Exercise description >>
Word for word, reproduce each of the entries.

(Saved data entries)
(** Whether the file in a slot goes by a name: its long name, if the set carries
    the checksum of the short entry behind it and takes at most 260 bytes in UTF-8;
    or its short name, if the entry is not a volume label. *)
Definition named (ci : bool) (name : list Z) (s : slot) : Prop :=
  match s with
  | Free _ => False
  | File long sfn =>
      (exists l, long = Some (l, name_sum sfn) /\ (length (utf8_name l) <= 260)%nat /\
                 same_text ci (utf8_name l) (utf8_name name)) \/
      (Z.testbit (d_attribute sfn) 3 = false /\ short_named name sfn)
  end.

Lemma name_sum_spec sfn : fat32_lfn_checksum (d_name sfn) = name_sum sfn.
Proof.
  unfold fat32_lfn_checksum, name_sum, d_name. rewrite take_take. change (11 `min` 11)%nat with 11%nat.
  assert (forall l s, foldl (fun sum c => u8 ((if negb (Z.land sum 1 =? 0) then 0x80 else 0) + Z.shiftr sum 1 + c)) s l =
    foldl (fun s c => (s / 2 + 128 * (s mod 2) + c) mod 256) s l) as H; [|apply H].
  induction l as [|c l IH]; intros s; [done|]. cbn [foldl]. rewrite IH. f_equal. unfold wrap. change (2 ^ 8) with 256. f_equal.
  change (Z.land s 1) with (Z.land s (Z.ones 1)).
  rewrite Z.land_ones, Z.shiftr_div_pow2 by lia. change (2 ^ 1) with 2. pose proof (Z.mod_pos_bound s 2 ltac:(lia)).
  destruct (Z.eqb_spec (s mod 2) 0); cbn [negb]; lia.
Qed.

Definition slot_items (s : slot) : list dir_item :=
  match s with
  | Free _ => []
  | File (Some (l, sum)) sfn => [(if name_sum sfn =? sum then Some (lfn_state (utf16_name l) 0) else None, sfn)]
  | File None sfn => [(None, sfn)]
  end.

Lemma lfn_count_bounds name : (1 <= length name <= 260)%nat -> (1 <= lfn_count name <= 20)%nat.
Proof. intros H. pose proof (length_lfn_padded name) as [? ?]. lia. Qed.

Lemma items_layout slots tail : Forall slot_ok slots -> dir_end tail ->
  forall lfn expected checksum, length lfn = 260%nat ->
  items (concat (map slot_entries slots) ++ tail) None lfn expected checksum = concat (map slot_items slots).
Proof.
  intros Hs Ht. induction Hs as [|s slots Hok Hs IH]; intros lfn expected checksum Hl; cbn [map concat app].
  { destruct Ht as [->|(e & rest & -> & He & _)]; [done|]. cbn [items]. by rewrite (proj2 (Z.eqb_eq _ _)) by done. }
  rewrite <- app_assoc. destruct s as [e|[[l sum]|] sfn]; cbn [slot_entries slot_items slot_ok app] in *.
  - destruct Hok as [_ He]. cbn [items]. rewrite He. cbn [Z.eqb]. by apply IH.
  - destruct Hok as (Hd & Hsfn & Hsc & Hlen & Hsum). pose proof (lfn_count_bounds _ Hlen) as Hc.
    rewrite <- app_assoc. cbn [app].
    rewrite (items_lfn_set (utf16_name l) sfn (concat (map slot_entries slots) ++ tail) sum (utf16_name_unit l Hsc) Hc Hsum Hsfn) by done.
    rewrite name_sum_spec. f_equal. apply IH. by apply length_lfn_state; lia.
  - destruct Hok as (Hd & (H1 & H2 & H3) & _). cbn [items]. rewrite !(proj2 (Z.eqb_neq (d_first sfn) _)) by done.
    rewrite (proj2 (Z.eqb_neq (d_attribute sfn) _)) by done. f_equal. by apply IH.
Qed.

Lemma layout_dirents slots tail : Forall slot_ok slots -> dir_end tail ->
  Forall dirent (concat (map slot_entries slots) ++ tail).
Proof.
  intros Hs Ht. induction Hs as [|s slots Hok Hs IH]; cbn [map concat app].
  { by destruct Ht as [->|(e & rest & -> & _ & H)]. }
  rewrite <- app_assoc. apply Forall_app. split; [|done].
  destruct s as [e|[[l sum]|] sfn]; cbn [slot_entries slot_ok] in *; [by constructor; [apply Hok|]| |by constructor; [apply Hok|]].
  destruct Hok as (Hd & _ & Hsc & Hlen & Hsum). apply Forall_app. split; [|by constructor].
  apply lfn_set_dirents; [by apply utf16_name_unit|by apply lfn_count_bounds|done].
Qed.
(* ===== verification/File.v ===== *)
(** * The file layer: [common/fs/file.s2.c]

    [fopen] tries the filesystem drivers in turn and [fread] checks the range
    of a read before it calls the driver of the handle.  The clients of this
    layer are written against the class [FileSystem]; its laws hold of any
    driver that stores no more than it was asked for, whatever bytes it
    returns, also when the same read returns different bytes each time.
    [Drivers] composes the FAT and ISO 9660 drivers the way [fopen] does. *)

From S2P Require Import Prelude CInt Libc Volume Gpt Mbr Fat Iso.

(** ** The interface

    [D] is the state of the drivers and the devices, [H] a driver's handle.  A
    volume is its entry in the volume index. *)
Record file_meta := MkMeta {
  fm_vol : vol_id;
  fm_path : option (list Z);
  fm_pxe : bool;
  fm_pxe_ip : list Z;
  fm_pxe_port : Z;
}.

Class FileSystem (D H : Type) := {
  volume_index : D -> list vol_id;
  disk_connect_all : D -> bool * D;
  fopen : D -> vol_id -> list Z -> res (option H * D);
  tftp_open : D -> list Z -> list Z -> res (option H * D);
  f_size : H -> Z;
  f_read : D -> H -> Z -> Z -> res (list Z * D);
  f_meta : H -> file_meta;
}.

(** A handle's [read] stores the bytes of the list and returns their number. *)
Definition fread {D H : Type} `{!FileSystem D H} (d : D) (fd : H) (loc count : Z) : res (list Z * D) :=
  if (f_size fd <? loc) || (f_size fd - loc <? count) then Panic "fread: attempted out of bounds read"
  else f_read d fd loc count.

(** What the clients rely on: the driver's state stays valid, the calls return
    or panic, and a read within the file stores bytes, no more than asked. *)
Class FileSystemOk (D H : Type) `{!FileSystem D H} := {
  d_valid : D -> Prop;
  f_valid : H -> Prop;
  connect_valid : forall d, d_valid d -> d_valid (disk_connect_all d).2;
  fopen_valid : forall d v path, d_valid d -> In 0 path -> Z.of_nat (length path) <= 4096 ->
    res_post (fun r => d_valid r.2 /\ forall fd, r.1 = Some fd -> f_valid fd) (fun _ => True) (fopen d v path);
  tftp_valid : forall d root path, d_valid d -> In 0 root -> In 0 path ->
    res_post (fun r => d_valid r.2 /\ forall fd, r.1 = Some fd -> f_valid fd) (fun _ => True) (tftp_open d root path);
  f_path_range : forall fd, f_valid fd -> Z.of_nat (length (default [] (fm_path (f_meta fd)))) < 2 ^ 64;
  f_size_range : forall fd, f_valid fd -> 0 <= f_size fd < 2 ^ 64;
  f_read_valid : forall d fd loc count, d_valid d -> f_valid fd ->
    0 <= loc -> 0 <= count -> loc + count <= f_size fd ->
    res_post (fun r => d_valid r.2 /\ Z.of_nat (length r.1) <= count /\ Forall is_byte r.1) (fun _ => True)
      (f_read d fd loc count);
}.

Section Fread.
Context {D H : Type} `{!FileSystem D H} `{!FileSystemOk D H}.

Lemma fread_valid d fd loc count :
  d_valid d -> f_valid fd -> 0 <= loc -> 0 <= count ->
  res_post (fun r => d_valid r.2 /\ Z.of_nat (length r.1) <= count /\ Forall is_byte r.1) (fun _ => True)
    (fread d fd loc count).
Proof.
  intros Hd Hf Hl Hc. unfold fread. case_if; [done|]. bool_hyps. apply f_read_valid; try done. lia.
Qed.
End Fread.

Written answer >>
(** Whether the file in a slot goes by a name: its long name, if the set carries
    the checksum of the short entry behind it and takes at most 260 bytes in UTF-8;
    or its short name, if the entry is not a volume label. *)
Definition named (ci : bool) (name : list Z) (s : slot) : Prop :=
  match s with
  | Free _ => False
  | File long sfn =>
      (exists l, long = Some (l, name_sum sfn) /\ (length (utf8_name l) <= 260)%nat /\
                 same_text ci (utf8_name l) (utf8_name name)) \/
      (Z.testbit (d_attribute sfn) 3 = false /\ short_named name sfn)
  end.

Lemma name_sum_spec sfn : fat32_lfn_checksum (d_name sfn) = name_sum sfn.
Proof.
  unfold fat32_lfn_checksum, name_sum, d_name. rewrite take_take. change (11 `min` 11)%nat with 11%nat.
  assert (forall l s, foldl (fun sum c => u8 ((if negb (Z.land sum 1 =? 0) then 0x80 else 0) + Z.shiftr sum 1 + c)) s l =
    foldl (fun s c => (s / 2 + 128 * (s mod 2) + c) mod 256) s l) as H; [|apply H].
  induction l as [|c l IH]; intros s; [done|]. cbn [foldl]. rewrite IH. f_equal. unfold wrap. change (2 ^ 8) with 256. f_equal.
  change (Z.land s 1) with (Z.land s (Z.ones 1)).
  rewrite Z.land_ones, Z.shiftr_div_pow2 by lia. change (2 ^ 1) with 2. pose proof (Z.mod_pos_bound s 2 ltac:(lia)).
  destruct (Z.eqb_spec (s mod 2) 0); cbn [negb]; lia.
Qed.

Definition slot_items (s : slot) : list dir_item :=
  match s with
  | Free _ => []
  | File (Some (l, sum)) sfn => [(if name_sum sfn =? sum then Some (lfn_state (utf16_name l) 0) else None, sfn)]
  | File None sfn => [(None, sfn)]
  end.

Lemma lfn_count_bounds name : (1 <= length name <= 260)%nat -> (1 <= lfn_count name <= 20)%nat.
Proof. intros H. pose proof (length_lfn_padded name) as [? ?]. lia. Qed.

Lemma items_layout slots tail : Forall slot_ok slots -> dir_end tail ->
  forall lfn expected checksum, length lfn = 260%nat ->
  items (concat (map slot_entries slots) ++ tail) None lfn expected checksum = concat (map slot_items slots).
Proof.
  intros Hs Ht. induction Hs as [|s slots Hok Hs IH]; intros lfn expected checksum Hl; cbn [map concat app].
  { destruct Ht as [->|(e & rest & -> & He & _)]; [done|]. cbn [items]. by rewrite (proj2 (Z.eqb_eq _ _)) by done. }
  rewrite <- app_assoc. destruct s as [e|[[l sum]|] sfn]; cbn [slot_entries slot_items slot_ok app] in *.
  - destruct Hok as [_ He]. cbn [items]. rewrite He. cbn [Z.eqb]. by apply IH.
  - destruct Hok as (Hd & Hsfn & Hsc & Hlen & Hsum). pose proof (lfn_count_bounds _ Hlen) as Hc.
    rewrite <- app_assoc. cbn [app].
    rewrite (items_lfn_set (utf16_name l) sfn (concat (map slot_entries slots) ++ tail) sum (utf16_name_unit l Hsc) Hc Hsum Hsfn) by done.
    rewrite name_sum_spec. f_equal. apply IH. by apply length_lfn_state; lia.
  - destruct Hok as (Hd & (H1 & H2 & H3) & _). cbn [items]. rewrite !(proj2 (Z.eqb_neq (d_first sfn) _)) by done.
    rewrite (proj2 (Z.eqb_neq (d_attribute sfn) _)) by done. f_equal. by apply IH.
Qed.

Lemma layout_dirents slots tail : Forall slot_ok slots -> dir_end tail ->
  Forall dirent (concat (map slot_entries slots) ++ tail).
Proof.
  intros Hs Ht. induction Hs as [|s slots Hok Hs IH]; cbn [map concat app].
  { by destruct Ht as [->|(e & rest & -> & _ & H)]. }
  rewrite <- app_assoc. apply Forall_app. split; [|done].
  destruct s as [e|[[l sum]|] sfn]; cbn [slot_entries slot_ok] in *; [by constructor; [apply Hok|]| |by constructor; [apply Hok|]].
  destruct Hok as (Hd & _ & Hsc & Hlen & Hsum). apply Forall_app. split; [|by constructor].
  apply lfn_set_dirents; [by apply utf16_name_unit|by apply lfn_count_bounds|done].
Qed.
(* ===== verification/File.v ===== *)
(** * The file layer: [common/fs/file.s2.c]

    [fopen] tries the filesystem drivers in turn and [fread] checks the range
    of a read before it calls the driver of the handle.  The clients of this
    layer are written against the class [FileSystem]; its laws hold of any
    driver that stores no more than it was asked for, whatever bytes it
    returns, also when the same read returns different bytes each time.
    [Drivers] composes the FAT and ISO 9660 drivers the way [fopen] does. *)

From S2P Require Import Prelude CInt Libc Volume Gpt Mbr Fat Iso.

(** ** The interface

    [D] is the state of the drivers and the devices, [H] a driver's handle.  A
    volume is its entry in the volume index. *)
Record file_meta := MkMeta {
  fm_vol : vol_id;
  fm_path : option (list Z);
  fm_pxe : bool;
  fm_pxe_ip : list Z;
  fm_pxe_port : Z;
}.

Class FileSystem (D H : Type) := {
  volume_index : D -> list vol_id;
  disk_connect_all : D -> bool * D;
  fopen : D -> vol_id -> list Z -> res (option H * D);
  tftp_open : D -> list Z -> list Z -> res (option H * D);
  f_size : H -> Z;
  f_read : D -> H -> Z -> Z -> res (list Z * D);
  f_meta : H -> file_meta;
}.

(** A handle's [read] stores the bytes of the list and returns their number. *)
Definition fread {D H : Type} `{!FileSystem D H} (d : D) (fd : H) (loc count : Z) : res (list Z * D) :=
  if (f_size fd <? loc) || (f_size fd - loc <? count) then Panic "fread: attempted out of bounds read"
  else f_read d fd loc count.

(** What the clients rely on: the driver's state stays valid, the calls return
    or panic, and a read within the file stores bytes, no more than asked. *)
Class FileSystemOk (D H : Type) `{!FileSystem D H} := {
  d_valid : D -> Prop;
  f_valid : H -> Prop;
  connect_valid : forall d, d_valid d -> d_valid (disk_connect_all d).2;
  fopen_valid : forall d v path, d_valid d -> In 0 path -> Z.of_nat (length path) <= 4096 ->
    res_post (fun r => d_valid r.2 /\ forall fd, r.1 = Some fd -> f_valid fd) (fun _ => True) (fopen d v path);
  tftp_valid : forall d root path, d_valid d -> In 0 root -> In 0 path ->
    res_post (fun r => d_valid r.2 /\ forall fd, r.1 = Some fd -> f_valid fd) (fun _ => True) (tftp_open d root path);
  f_path_range : forall fd, f_valid fd -> Z.of_nat (length (default [] (fm_path (f_meta fd)))) < 2 ^ 64;
  f_size_range : forall fd, f_valid fd -> 0 <= f_size fd < 2 ^ 64;
  f_read_valid : forall d fd loc count, d_valid d -> f_valid fd ->
    0 <= loc -> 0 <= count -> loc + count <= f_size fd ->
    res_post (fun r => d_valid r.2 /\ Z.of_nat (length r.1) <= count /\ Forall is_byte r.1) (fun _ => True)
      (f_read d fd loc count);
}.

Section Fread.
Context {D H : Type} `{!FileSystem D H} `{!FileSystemOk D H}.

Lemma fread_valid d fd loc count :
  d_valid d -> f_valid fd -> 0 <= loc -> 0 <= count ->
  res_post (fun r => d_valid r.2 /\ Z.of_nat (length r.1) <= count /\ Forall is_byte r.1) (fun _ => True)
    (fread d fd loc count).
Proof.
  intros Hd Hf Hl Hc. unfold fread. case_if; [done|]. bool_hyps. apply f_read_valid; try done. lia.
Qed.
End Fread.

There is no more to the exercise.